= Carolyn Carlson (journalist) =

Carolyn Carlson (born July 18, 1951) is an American professor of journalism at Kennesaw State University. She specializes in Freedom of Information studies. She was the second woman to serve as national president of the Society of Professional Journalists.

==Biography==
Carlson graduated from the University of Georgia. She was a former political press secretary for Georgia Lieutenant Governor Pierre Howard and Marvin Arrington, Sr., former president of the Atlanta City Council. Carlson was also a longtime journalist and editor for the Associated Press, Augusta Chronicle and Orlando Sentinel.

She serves as an assistant professor of communication at Kennesaw State University, starting work there in August 2009. She will retire on July 31, 2018.
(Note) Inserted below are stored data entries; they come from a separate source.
(* ===== verification/Scc.v ===== *)
(** * Security context constraints (OpenShift)

    pkg/controller/hostpathprovisioner/scc.go.  The objects only exist where the
    API server has the group: a cluster without it is not an error. *)
From S2P Require Import Prelude GoStrings Prog Names Api K8s Json JsonMerge Meta.

(** [checkSCCUsed] and [checkPrometheusUsed] (prometheus.go): whether the API
    server has the kind. *)
Definition api_group_missing (err : goerror) : bool :=
  IsNoMatchError err || Contains (err_text err) "failed to find API group".

Definition checkUsed (k : kind) : kprog (result bool) :=
  with_ok (request (ListObjs k {| lo_Selector := []; lo_Namespace := "" |}))
    (λ err, mret (if api_group_missing err then Ok false else Err err))
    (λ _, mret (Ok true)).

Definition checkSCCUsed : kprog (result bool) := checkUsed KSecurityContextConstraints.

(** [if used, err := check(); used == false { return err }; k] *)
Definition when_used (check : kprog (result bool)) (k : kprog error) : kprog error :=
  with_ok check (λ err, mret (Some err)) (λ used, if used then k else mret None).

Definition service_account_user (namespace saName : string) : string :=
  "system:serviceaccount:" +:+ namespace +:+ ":" +:+ saName.

Definition scc_body (privileged : bool) (user : string) (volumes : list string) :
    SecurityContextConstraints :=
  {| Groups := []; Users := [user]; AllowPrivilegedContainer := privileged;
     AllowHostDirVolumePlugin := true;
     RequiredDropCapabilities := ["KILL"; "MKNOD"; "SETUID"; "SETGID"];
     scc_RunAsUser := "RunAsAny"; scc_SELinuxContext := "RunAsAny"; scc_FSGroup := "RunAsAny";
     scc_SupplementalGroups := "RunAsAny"; scc_Volumes := volumes; scc_rest := "" |}.

Definition scc_type : TypeMeta :=
  {| APIVersion := "security.openshift.io/v1"; Kind := "SecurityContextConstraints" |}.

Section Scc.
Context `{PL : Platform, CD : Codec}.

Definition createSecurityContextConstraintsObject (namespace : string) : obj KSecurityContextConstraints :=
  Obj (k:=KSecurityContextConstraints) scc_type
    (object_meta MultiPurposeHostPathProvisionerName "" (Some GetRecommendedLabels))
    (scc_body false (service_account_user namespace ProvisionerServiceAccountName)
       ["hostPath"; "secret"; "projected"]).

Definition createCsiSecurityContextConstraintsObject (namespace : string) : obj KSecurityContextConstraints :=
  Obj (k:=KSecurityContextConstraints) scc_type
    (object_meta (MultiPurposeHostPathProvisionerName +:+ "-csi") "" (Some GetRecommendedLabels))
    (scc_body true (service_account_user namespace ProvisionerServiceAccountNameCsi) ["*"]).

Definition reconcileSecurityContextConstraintsDesired (cr : HostPathProvisioner)
    (desired : obj KSecurityContextConstraints) : kprog error :=
  create_or_update cr ("", o_name desired) (setLastAppliedConfiguration desired) (λ _, mret None).

Definition deleteSCC (name : string) : kprog error :=
  when_used checkSCCUsed (delete_object KSecurityContextConstraints "" name).

Definition reconcileSecurityContextConstraints (cr : HostPathProvisioner) (namespace : string) :
    kprog error :=
  when_used checkSCCUsed
    (on_err (if isLegacy cr
             then reconcileSecurityContextConstraintsDesired cr (createSecurityContextConstraintsObject namespace)
             else deleteSCC MultiPurposeHostPathProvisionerName)
       (λ err, mret (Some err))
       (reconcileSecurityContextConstraintsDesired cr (createCsiSecurityContextConstraintsObject namespace))).
End Scc.

(** ** Footprints *)

Lemma checkUsed_fp k : footprint (writes_only []) (checkUsed k).
Proof. unfold checkUsed. fp_solve. Qed.

Lemma when_used_fp ks check k :
  footprint (writes_only ks) check → footprint (writes_only ks) k →
  footprint (writes_only ks) (when_used check k).
Proof. intros. apply footprint_with_ok; [done|done|]. by intros []. Qed.

#[export] Hint Resolve checkUsed_fp : fp.

Section Footprints.
Context `{PL : Platform, CD : Codec}.

Lemma deleteSCC_fp name : footprint (writes_only [KSecurityContextConstraints]) (deleteSCC name).
Proof. apply when_used_fp; unfold checkSCCUsed; fp_solve. Qed.
#[local] Hint Resolve deleteSCC_fp : fp.

Lemma reconcileSecurityContextConstraints_fp cr ns :
  footprint (writes_only [KSecurityContextConstraints]) (reconcileSecurityContextConstraints cr ns).
Proof.
  apply when_used_fp; unfold checkSCCUsed, reconcileSecurityContextConstraintsDesired; fp_solve.
Qed.
End Footprints.

#[export] Hint Resolve deleteSCC_fp reconcileSecurityContextConstraints_fp : fp.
Carlson is a founding board member of the Georgia First Amendment Foundation and has been involved throughout her career in lobbying for public access to open records. In 1996, Carlson testified before a U.S. House of Representatives subcommittee to advocate for public campus crime logs, which are now required by federal law. In 2006 Carlson lobbied, successfully, for a Georgia law that required private colleges to make their crime incident reports public records, just as public colleges must. And in 2014, Carlson conducted a survey of political and general assignment reporters at all levels, finding that the vast majority said the amount of control public information officers exercise over the reporting process has been increasing over the previous several years.